Like every thing, a photovoltaic installation also has advantages and disadvantages. The advantages of a photovoltaic installation are:
- Possibility of selling excess stored energy
- Total access to solar energy
- Independence from electricity price increases
- With continuous power generation, zero carbon emissions
- Guaranteed for 25 or even 40 years
As for the disadvantages of a photovoltaic installation, the main one is its initial cost.
Before starting the installation, it is very important to fit and check the individual components. It is necessary to analyse, for example:
- possibility to position the panels (e.g. on the roof or ground)
- roof layout
- type and number of photovoltaic modules
- inverter selection
- the times of energy use
Photovoltaic installer - what he does and his qualifications
The work in photovoltaics is to adapt a residential, public or commercial building to take solar energy and convert it into electricity. On the technical side, this involves installing the panels, connecting them to an inverter and connecting everything to the electrical system.

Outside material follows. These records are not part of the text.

(** * summer: the TB model helpers and the calibration driver

    A shallow embedding of [python_source_code/tb_model.py] and
    [python_source_code/calibration.py].  Python floats are read as exact
    rationals ([Q]); a Python exception is a [Raise] result; dictionaries
    are [gmap]s keyed by strings; objects that are copied or mutated
    through references live in an explicit store. *)

From Stdlib Require Import QArith Ascii String.
From stdpp Require Import base option list strings gmap.

Open Scope string_scope.
Open Scope list_scope.
Open Scope nat_scope.

(** ** Python results *)

Module Py.

Inductive exn : Type :=
| ZeroDivisionError
| IndexError
| KeyError
| TypeError
| ValueError
| AttributeError
| UnboundLocalError.

Inductive result (A : Type) : Type :=
| Ok (a : A)
| Raise (e : exn).
Arguments Ok {A} a.
Arguments Raise {A} e.

#[global] Instance result_ret : MRet result := @Ok.
#[global] Instance result_bind : MBind result := λ A B f r,
  match r with
  | Ok a => f a
  | Raise e => Raise e
  end.
#[global] Instance result_fmap : FMap result := λ A B f r,
  match r with
  | Ok a => Ok (f a)
  | Raise e => Raise e
  end.

Definition is_Ok {A} (r : result A) : Prop := ∃ a, r = Ok a.

(** [d[k]] on a dictionary: [KeyError] when the key is absent. *)
Definition getitem {V} (d : gmap string V) (k : string) : result V :=
  match d !! k with
  | Some v => Ok v
  | None => Raise KeyError
  end.

(** [l[i]] on a list, for a non-negative index. *)
Definition index {A} (l : list A) (i : nat) : result A :=
  match l !! i with
  | Some a => Ok a
  | None => Raise IndexError
  end.

(** [for x in l: ...] where the body may raise: the first exception
    stops the loop. *)
Fixpoint for_each {A B} (f : A → result B) (l : list A) : result (list B) :=
  match l with
  | [] => Ok []
  | x :: l' => y ← f x; ys ← for_each f l'; Ok (y :: ys)
  end.

(** [s.split(sep)] for a one-character separator: the pieces between
    the occurrences of [sep]; always at least one piece. *)
Fixpoint split (sep : ascii) (s : string) : list string :=
  match s with
  | EmptyString => [EmptyString]
  | String c s' =>
      if decide (c = sep) then EmptyString :: split sep s'
      else match split sep s' with
           | [] => [String c EmptyString]
           | w :: ws => String c w :: ws
           end
  end.

(** Does the character occur in the string? *)
Fixpoint occurs (c : ascii) (s : string) : bool :=
  match s with
  | EmptyString => false
  | String c' s' => if decide (c' = c) then true else occurs c s'
  end.

(** *** Effects: a store threaded through calls that may raise

    A computation takes the current world and returns its outcome
    together with the world it leaves behind; the world survives an
    exception. *)
Definition eff (W A : Type) : Type := W → result A * W.

#[global] Instance eff_ret {W} : MRet (eff W) := λ A a w, (Ok a, w).
#[global] Instance eff_bind {W} : MBind (eff W) := λ A B f m w,
  match m w with
  | (Ok a, w') => f a w'
  | (Raise e, w') => (Raise e, w')
  end.

Definition get {W} : eff W W := λ w, (Ok w, w).
Definition modify {W} (f : W → W) : eff W unit := λ w, (Ok tt, f w).
Definition lift {W A} (r : result A) : eff W A := λ w, (r, w).
Definition raise {W A} (e : exn) : eff W A := lift (Raise e).

(** [for x in l: body(x)] *)
Fixpoint for_in {W A} (l : list A) (body : A → eff W unit) : eff W unit :=
  match l with
  | [] => mret tt
  | x :: l' => body x ≫= λ _, for_in l' body
  end.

Installing a photovoltaic system may seem like a simple task at first glance, but in reality it is not. There is a lot of voltage and power being generated, so an incorrect installation may cause a fire, short circuit or other hazard. For this reason, the person responsible for the installation (photovoltaic fitter) must be qualified.
The photovoltaic installer is a relatively new profession on the market and not yet fully known to everyone. So what does his job entail? His duties include:
- Installation of photovoltaic systems
- Inverter configuration
- Electrical work
- Assembly of inverters together with protection on AS and CD side
- Earthing and electrical measurements
- Installation of cable routes for the photovoltaic system
- Customer care
- Installation of ground and roof structures - related work
What qualifications should a photovoltaic installer have? A person who undertakes work in this industry should hold at least one of these qualifications:
- SEP authorisations (Association of Polish Electricians). A person who carries out electrical work should have one. This qualification certificate, which entitles you to deal with the operation of equipment, networks and installations, must be valid.

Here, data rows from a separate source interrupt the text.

(** * Entrolytics node SDK: the tracking client and its error taxonomy

    A shallow embedding of [Entrolytics.ts] and [errors.ts].  Objects with
    optional keys are records of own properties, open property maps are
    finite maps, JavaScript numbers are binary64 floats, and the asynchronous
    methods are computations over the client state that record the timer and
    network effects they perform and end in a value or a thrown exception. *)

From Stdlib Require Import ZArith String Ascii List Floats Bool Lia.
From stdpp Require Import gmap strings.

Set Warnings "-register-all".

Local Open Scope string_scope.
Local Open Scope Z_scope.

(** ** JavaScript values *)

(** An own property of an object: the key is missing ([None]), or it is
    there and holds a value or [undefined] ([Some None]).  The difference
    shows in a spread, which copies every own key, also one holding
    [undefined]. *)
Definition field (A : Type) : Type := option (option A).

Definition missing {A : Type} : field A := None.
Definition given {A : Type} (v : option A) : field A := Some v.

(** [o.k]: a missing key reads as [undefined]. *)
Definition read {A : Type} (f : field A) : option A :=
  match f with
  | Some v => v
  | None => None
  end.

(** One key of [{...base, ...over}]. *)
Definition spread {A : Type} (base over : field A) : field A :=
  match over with
  | Some v => Some v
  | None => base
  end.

Definition truthy_string (s : string) : bool :=
  match s with
  | EmptyString => false
  | String _ _ => true
  end.

Definition truthy_number (x : float) : bool :=
  negb (PrimFloat.eqb x 0 || PrimFloat.is_nan x).

(** Truthiness of a value that may be [undefined]. *)
Definition truthy {A : Type} (t : A -> bool) (v : option A) : bool :=
  match v with
  | Some a => t a
  | None => false
  end.

(** [a || b]. *)
Definition or_else {A : Type} (t : A -> bool) (a b : option A) : option A :=
  if truthy t a then a else b.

- Possession of a certificate which confirms the qualification to install renewable energy sources. This certificate is issued by the Office of Technical Inspection (UDT). The certificate is issued for 5 years. In order to obtain it, the holder must undergo training at a centre designated for this purpose and pass a state examination before a UDT commission.
- be qualified to work at height. The fitter should have this qualification as the installation of the panels sometimes requires working on the roof, in which case he/she must observe personal protection and health and safety regulations.

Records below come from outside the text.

(** * smallsh: job control of a small shell

    A shallow embedding of [smallsh.c]: the argument vector
    ([struct CommandLine]), the registry of live children
    ([struct ChildrenPids]), the decoding of wait statuses, the background
    sweep, the built-in commands, the SIGTSTP handler, one iteration of the
    command loop of [main] and [execHandle] in the forked child; then the
    properties of the job-control design, proved of these definitions or,
    in two places, refuted by a run, and further properties of the code.

    Conventions.
    - A C [int] or [pid_t] is a [Z]; [++], [--] and [*= 2] are followed by
      [wrap_int], the two's complement wrap-around of a 32-bit [int].
    - A [char*] is an [option string]: [None] is the null pointer.
    - A function that may dereference a null pointer, index outside an
      allocation, read a variable nothing has written or fail an [assert]
      returns an [option]: [None] is the run that does not come back.
    - System calls are the fields of [Sys], and the status macros of
      <sys/wait.h> the fields of [WaitMacros]: the code is modelled for
      every system. Every call is recorded in the trace of the [World], in
      the order the program makes them.
    - SIGTSTP is delivered between two iterations of the command loop
      ([step]); the handler touches [BGAllowed] and the output only, and an
      iteration reads [BGAllowed] once. *)

From Stdlib Require Import ZArith List String Ascii Lia Bool DecimalString.
From stdpp Require Import base option list strings.

Local Open Scope Z_scope.

(** ** Machine integers *)

Definition INT_MAX : Z := 2147483647.

Definition wrap_int (z : Z) : Z := (z + 2147483648) mod 4294967296 - 2147483648.

(** ** struct CommandLine *)

Record CommandLine := mkCommandLine {
  capacity : Z;
  size : Z;
  bg : Z;
  inputFile : option string;
  outputFile : option string;
  arr : list (option string)
}.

With more and more solar panel installations, the job of a fitter seems to be a secure income. Besides, it is possible to find employment in other European countries.
The tremendous technological development in the world in recent years, together with the development of our ecological awareness, has made photovoltaics one of the fastest growing industries in the industry today. The largest photovoltaic markets in the world are China and the United States. In Europe, the Netherlands and Germany lead the way, followed by Spain. According to forecasts by Social Power Europe, global photovoltaic capacity will increase by 225 GW in 2023.
In Poland, photovoltaics are also becoming more common. The installed capacity of photovoltaics in February 2021 was 4244.03 MW, and this year it is more than double that. The number of new PV installations is more than 45,000 units.